I just read a very well written and thought provoking piece by a fellow blogger entitled 'The mysterious Avoidance of Philosophy in American Schools,' and it got me thinking.
The writer in the blog in question read Alan Watts for the first time when she was 18 and as a result saw the world differently.
The awakening she experienced with Mr Watts was akin to myself, when I first read 'The Tibet Book of Living and Dying.'
I too started to look at things in a different light and question what I had always perceived to be real - all there is. The whole business was indeed an eye opener, and something that required further investigation.
Being educated in the West only teaches the existence of duality, and it's unwavering commitment to rational thought. We are only here on this tiny planet for a infinitesimal period of time, thus to say one understands 'life' as we know it; is to show an arrogance that I can't comprehend.
For when when one looks at a great piece of art or stands on top of a mountain and gets that feeling that there is more to all of this than form, that we are connected and interconnected to the greater scheme of things; the duality that we once held close to our hearts fades away into nothingness.
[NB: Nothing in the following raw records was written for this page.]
(** * Editor session state and file-tree builder of the online code editor

    A shallow embedding of two pieces of the client:

    - the session store of [EditorProvider] (contexts/EditorContext.tsx):
      [openFile], [closeTab], [setActiveTab], [updateTabContent], [saveFile];
    - [buildTree] and its inner [sortNodes] (components/sidebar/FileExplorer.tsx);
    - the callers of the store: [handleClose] of the tab bar, [handleSave]
      of the editor page, [handleChange] of the editor pane with the
      [debounce] of lib/utils.ts it goes through.

    React state is modelled by explicit state passing: every operation takes
    the current [Session] and returns the next one.  The outcome of a network
    request is an argument of the operation that awaits it, and the requests
    an operation issues are returned in a log. *)

From stdpp Require Import gmap strings list fin_maps pretty.
From Stdlib Require Import ZArith NArith Ascii Permutation Sorted.

Local Open Scope string_scope.
Local Open Scope Z_scope.
Local Open Scope list_scope.

(** ** Types (types/index.ts) *)

Inductive FileType := FILE | FOLDER.

#[global] Instance FileType_eq_dec : EqDecision FileType.
Proof. solve_decision. Defined.

(** [FileNode] without its [children] member: the children array is a
    reference to other objects and lives in the object store of the tree
    builder below. *)
Module FileNode.
Record t := mk {
  id : string;
  name : string;
  path : string;
  type : FileType;
  extension : option string;
  mimeType : option string;
  content : option string;
  size : Z;
  parentId : option string;
  createdAt : string;
  updatedAt : string
}.
End FileNode.

Module EditorTab.
Record t := mk {
  id : string;
  fileId : string;
  name : string;
  path : string;
  content : string;
  extension : option string;
  isDirty : bool;
  isActive : bool
}.

(** [{ ...t, isActive: b }] *)
Definition with_isActive (b : bool) (x : t) : t :=
  mk (id x) (fileId x) (name x) (path x) (content x) (extension x) (isDirty x) b.

(** [{ ...t, content, isDirty: true }] *)
Definition with_content (c : string) (x : t) : t :=
  mk (id x) (fileId x) (name x) (path x) c (extension x) true (isActive x).

(** [{ ...t, isDirty: false }] *)
Definition with_clean (x : t) : t :=
  mk (id x) (fileId x) (name x) (path x) (content x) (extension x) false (isActive x).
End EditorTab.

(** ** The session store (contexts/EditorContext.tsx) *)

(** The three pieces of provider state the tab operations read and write.
    The remaining provider state (current project, file list, panel flags,
    theme) is untouched by them. *)
Record Session := mkSession {
  tabs : list EditorTab.t;
  activeTabId : option string;
  selectedFile : option FileNode.t
}.

Definition emptySession : Session := mkSession [] None None.

(** What [await fetch(...)] gives back.  [Rejected] is a rejected promise
    (network failure).  In [Resolved ok body], [ok] is [response.ok];
    [body] is [None] when [response.json()] fails or the parsed value has
    no [file] member, and [Some c] when [data.file.content] is [c]
    ([None] for null or undefined). *)
Inductive FetchOutcome :=
  | Rejected
  | Resolved (ok : bool) (body : option (option string)).

(** Requests and log lines an operation issues: [FetchGET fileId] is
    [fetch(`/api/files/${fileId}`)], [FetchPATCH fileId content] is the PATCH
    of [{ content }] to the same address. *)
Inductive Effect :=
  | FetchGET (fileId : string)
  | FetchPATCH (fileId : string) (content : string)
  | ConsoleError (msg : string).

Inductive Exn :=
  | NetworkError
  | Error (msg : string)
  | TypeError.

Inductive Result (A : Type) :=
  | Ok (a : A)
  | Throw (e : Exn).
Arguments Ok {A} a.
Arguments Throw {A} e.

(** [Array.prototype.find] and [Array.prototype.findIndex]; the latter
    returns [-1] when nothing matches. *)
Definition find {A} (P : A → Prop) `{∀ x, Decision (P x)} (l : list A) : option A :=
  snd <$> list_find P l.

Definition findIndex {A} (P : A → Prop) `{∀ x, Decision (P x)} (l : list A) : Z :=
  match list_find P l with
  | Some (i, _) => Z.of_nat i
  | None => -1
  end.

(** [arr[i]] for a number [i]: [undefined] (here [None]) out of range. *)
Definition index {A} (l : list A) (i : Z) : option A :=
  if decide (0 ≤ i) then l !! Z.to_nat i else None.

(** [c || ''] on a string that may be null or undefined. *)
Definition or_empty (c : option string) : string :=
  match c with
  | Some s => s
  | None => ""
  end.

(** [`tab-${Date.now()}`], for the clock value [now]. *)
Definition newTabId (now : Z) : string := "tab-" +:+ pretty now.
Essentially though, this only happens for a short period of time, then the 'thinker' and the 'doer' come back into play, and the separation from the nature of reality steamrollers on with it's desires, expectations and frustrations.
It really would be proper if the education system in the West made provision for the teaching of some basic Eastern philosophy, as it would give many people a chance to see life in a way that they had never imagined.
There is more to life that rationality and definite conclusions.
I think everyone deserves that chance to see themselves without the shackles of a pronoun and battle with the idea that the mind itself creates our reality, nothing else.
'I think therefore I am not,' as the dictum so imperiously states.